__Recorded data__.
.....

(** * GCP Secret Manager ConfigProvider: a shallow embedding

    The development follows [src/gcp-secret-manager/layers.ts] together with
    the three small modules it imports: the [GcpSecretManagerConfig] tag, the
    [SecretMap] context reference and the scoped [GcpSecretManager] service.

    The repository is written against the Effect library.  The library
    combinators the code calls ([Effect.forEach], [Effect.option],
    [HashMap.fromIterable], [ConfigProvider.orElse], [Layer.provide], ...)
    are modelled first, each by its documented behaviour; the repository's
    own functions are then transcribed on top of them, keeping their names. *)

From Stdlib Require Import Ascii.
From stdpp Require Import gmap strings list fin_maps.

Open Scope string_scope.
Open Scope list_scope.

(** ** Outcomes of running an effect

    An effect either succeeds, fails with an expected (typed) error, or dies
    with a defect.  [Effect.option] and [catchAll] only see expected errors. *)

Inductive Exit (E A : Type) : Type :=
| Success (a : A)
| Failure (e : E)
| Die (defect : string).

Arguments Success {E A} a.
Arguments Failure {E A} e.
Arguments Die {E A} defect.

(** ** The world the program runs in *)

(** What awaiting [client.accessSecretVersion({ name })] gives: the promise
    rejects, or resolves to a response whose [payload?.data?.toString()] is
    either a string or nullish. *)
Inductive PromiseResult : Type :=
| Rejected
| Resolved (payloadData : option string).

Record World : Type := mkWorld {
  (** the JS heap of [Map<string, string>] objects; a reference is an index *)
  maps : list (gmap string string);
  (** [Context.Reference] caches the default value of [SecretMap] once made *)
  defaultValueCache : option nat;
  (** [process.env] *)
  env : gmap string string;
  (** one entry per [SecretManagerServiceClient] constructed: how many times
      its [close()] has been called *)
  clients : list nat;
  (** the remote secret store, queried by full resource name *)
  remote : string -> PromiseResult;
}.

Definition setMaps (f : list (gmap string string) -> list (gmap string string))
    (w : World) : World :=
  mkWorld (f (maps w)) (defaultValueCache w) (env w) (clients w) (remote w).

Definition setDefaultValueCache (c : option nat) (w : World) : World :=
  mkWorld (maps w) c (env w) (clients w) (remote w).

Definition setClients (f : list nat -> list nat) (w : World) : World :=
  mkWorld (maps w) (defaultValueCache w) (env w) (f (clients w)) (remote w).

(** A scope is the stack of finalizers registered in it, newest first. *)
Record Runtime : Type := mkRuntime {
  scope : list (World -> World);
  world : World;
}.

Definition onWorld (f : World -> World) (rt : Runtime) : Runtime :=
  mkRuntime (scope rt) (f (world rt)).

Definition addFinalizer (fin : World -> World) (rt : Runtime) : Runtime :=
  mkRuntime (fin :: scope rt) (world rt).

(** Closing a scope runs its finalizers, newest first, each exactly once. *)
Definition closeScope (fins : list (World -> World)) (w : World) : World :=
  foldl (fun w fin => fin w) w fins.

(** An effect that needs nothing from the context ([R = never]). *)
Definition Run (E A : Type) : Type := Runtime -> Exit E A * Runtime.

(** ** JS [Map] objects *)

Module JsMap.
(** [new Map()] *)
Definition new (w : World) : nat * World :=
  (length (maps w), setMaps (fun h => h ++ [∅]) w).

(** [map.set(key, value)]: updates the object in place *)
Definition set (map : nat) (key value : string) (w : World) : World :=
  setMaps (alter (insert key value) map) w.

(** the contents of the object behind a reference *)
Definition contents (map : nat) (w : World) : gmap string string :=
  default ∅ (maps w !! map).
End JsMap.

(** ** Configuration providers

    A provider is observed through [Config.string(key)]: the lookup of one
    key, which reads the world (the environment provider reads
    [process.env] when asked, not when built). *)

Inductive ConfigError : Type :=
| And (left right : ConfigError)
| Or (left right : ConfigError)
| InvalidData (path : list string) (message : string)
| MissingData (path : list string) (message : string)
| SourceUnavailable (path : list string) (message : string)
| Unsupported (path : list string) (message : string).

Fixpoint isMissingDataOnly (e : ConfigError) : bool :=
  match e with
  | And l r => isMissingDataOnly l && isMissingDataOnly r
  | Or l r => isMissingDataOnly l && isMissingDataOnly r
  | MissingData _ _ => true
  | _ => false
  end.

Record ConfigProvider : Type := mkConfigProvider {
  load : string -> World -> Exit ConfigError string;
}.

(** *** Keys of a map-backed provider

    [ConfigProvider.fromMap] does not keep the keys of the [Map] as they
    are.  Each key is cut at the path delimiter ["."]; a segment of the form
    [name[digits]] (the regular expression [/(^.+)(\[(\d+)\])$/]) becomes
    the two segments [name] and [[index]]; the segments are joined again
    with ["."].  A lookup then asks for the key under that rewritten name. *)

Fixpoint hasChar (c : ascii) (s : string) : bool :=
  match s with
  | EmptyString => false
  | String a rest => if decide (a = c) then true else hasChar c rest
  end.

(** [s.split(delim)] for a one-character delimiter *)
Fixpoint splitOn (delim : ascii) (s : string) : list string :=
  match s with
  | EmptyString => [EmptyString]
  | String c rest =>
      if decide (c = delim) then EmptyString :: splitOn delim rest
      else String c (hd EmptyString (splitOn delim rest))
             :: tl (splitOn delim rest)
  end.

(** [parts.join(delim)] *)
Fixpoint joinWith (delim : ascii) (parts : list string) : string :=
  match parts with
  | [] => EmptyString
  | part :: rest =>
      match rest with
      | [] => part
      | _ :: _ => part +:+ String delim (joinWith delim rest)
      end
  end.

(** [\d] *)
Definition isDigit (c : ascii) : bool :=
  (48 <=? nat_of_ascii c)%nat && (nat_of_ascii c <=? 57)%nat.

Fixpoint takeWhile {A} (p : A -> bool) (l : list A) : list A :=
  match l with
  | x :: rest => if p x then x :: takeWhile p rest else []
  | [] => []
  end.

Fixpoint dropWhile {A} (p : A -> bool) (l : list A) : list A :=
  match l with
  | x :: rest => if p x then dropWhile p rest else l
  | [] => []
  end.

(** The characters [.] does not match: line feed, carriage return and the
    line and paragraph separators U+2028 and U+2029 (strings are read as
    UTF-8 here, where these two are the bytes 226 128 168 and 226 128 169). *)
Fixpoint hasLineTerminator (cs : list ascii) : bool :=
  match cs with
  | [] => false
  | c :: rest =>
      match nat_of_ascii c, nat_of_ascii <$> take 2 rest with
      | 10, _ | 13, _ | 226, [128; 168] | 226, [128; 169] => true
      | _, _ => hasLineTerminator rest
      end
  end.

Fixpoint dropZeros (digits : list ascii) : list ascii :=
  match digits with
  | c :: rest => if decide (c = "0"%char) then dropZeros rest else digits
  | [] => []
  end.

(** the text of [Number.parseInt(digits)]: the digits without leading
    zeros (for an index below 2^53; JavaScript rounds larger ones) *)
Definition indexText (digits : list ascii) : string :=
  match dropZeros digits with
  | [] => "0"
  | significant => String.string_of_list_ascii significant
  end.

(** [splitIndexFrom(key)]: for [name[digits]], with a name that is not
    empty and has no line terminator, the name and the index *)
Definition splitIndexFrom (key : string) : option (string * string) :=
  match rev (String.list_ascii_of_string key) with
  | c :: before =>
      if decide (c = "]"%char) then
        match dropWhile isDigit before with
        | o :: name =>
            if decide (o = "["%char) then
              match takeWhile isDigit before, name with
              | _ :: _, _ :: _ =>
                  if hasLineTerminator (rev name) then None
                  else Some (String.string_of_list_ascii (rev name),
                             indexText (rev (takeWhile isDigit before)))
              | _, _ => None
              end
            else None
        | [] => None
        end
      else None
  | [] => None
  end.

(** the segments one segment of a key becomes *)
Definition keyWithIndex (segment : string) : list string :=
  match splitIndexFrom segment with
  | Some (name, index) => [name; "[" +:+ index +:+ "]"]
  | None => [segment]
  end.

(** the name a key of the [Map] is kept under *)
Definition indexedPath (pathString : string) : string :=
  joinWith "."%char (flat_map keyWithIndex (splitOn "."%char pathString)).

(** [splitIndexInKeys(map, ...)]: the copy of the [Map] the provider reads,
    with every key rewritten.  When two keys of the [Map] are rewritten to
    the same name, the library keeps the one the [Map] yields last; the
    order in which a [Map] yields its keys is not recorded in this heap.
    The general statements about lookups below are therefore made for
    names without a closing bracket: no key but the name itself is
    rewritten to such a name, whatever the order and whatever the index. *)
Definition splitIndexInKeys (map : gmap string string) : gmap string string :=
  map_fold (fun key value newMap => <[indexedPath key := value]> newMap) ∅ map.

(** A name is looked up as it is written: the map keeps the key [key]
    under its own name if it has it, and rewrites no other of its keys to
    that name. *)
Definition keptAsIs (entries : gmap string string) (key : string) : Prop :=
  (is_Some (entries !! key) -> indexedPath key = key)
  /\ forall other, other <> key -> is_Some (entries !! other) ->
       indexedPath other <> key.

(** The names every JavaScript object inherits from [Object.prototype].
    [name in process.env] holds for them although no variable is set, and
    what [process.env[name]] then gives is not a string. *)
Definition objectPrototypeName (name : string) : bool :=
  bool_decide (name ∈ ["constructor"; "__proto__"; "hasOwnProperty";
                       "isPrototypeOf"; "propertyIsEnumerable";
                       "toLocaleString"; "toString"; "valueOf";
                       "__defineGetter__"; "__defineSetter__";
                       "__lookupGetter__"; "__lookupSetter__"]).

Module ConfigProvider.
(** [ConfigProvider.fromMap(map)]: the entries are copied, under their
    rewritten names, when the provider is built; a lookup finds the name
    it asks for in that copy or reports it missing. *)
Definition fromMap (entries : gmap string string) : ConfigProvider :=
  mkConfigProvider (fun key _ =>
    match splitIndexInKeys entries !! key with
    | Some value => Success value
    | None => Failure (MissingData [key]
                ("Expected " +:+ key +:+ " to exist in the provided map"))
    end).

.....

__Exercise prompt__.
Wherever a line above contains "SecretMap", copy that line.

__Response area__.
    [SecretMap] context reference and the scoped [GcpSecretManager] service.
  (** [Context.Reference] caches the default value of [SecretMap] once made *)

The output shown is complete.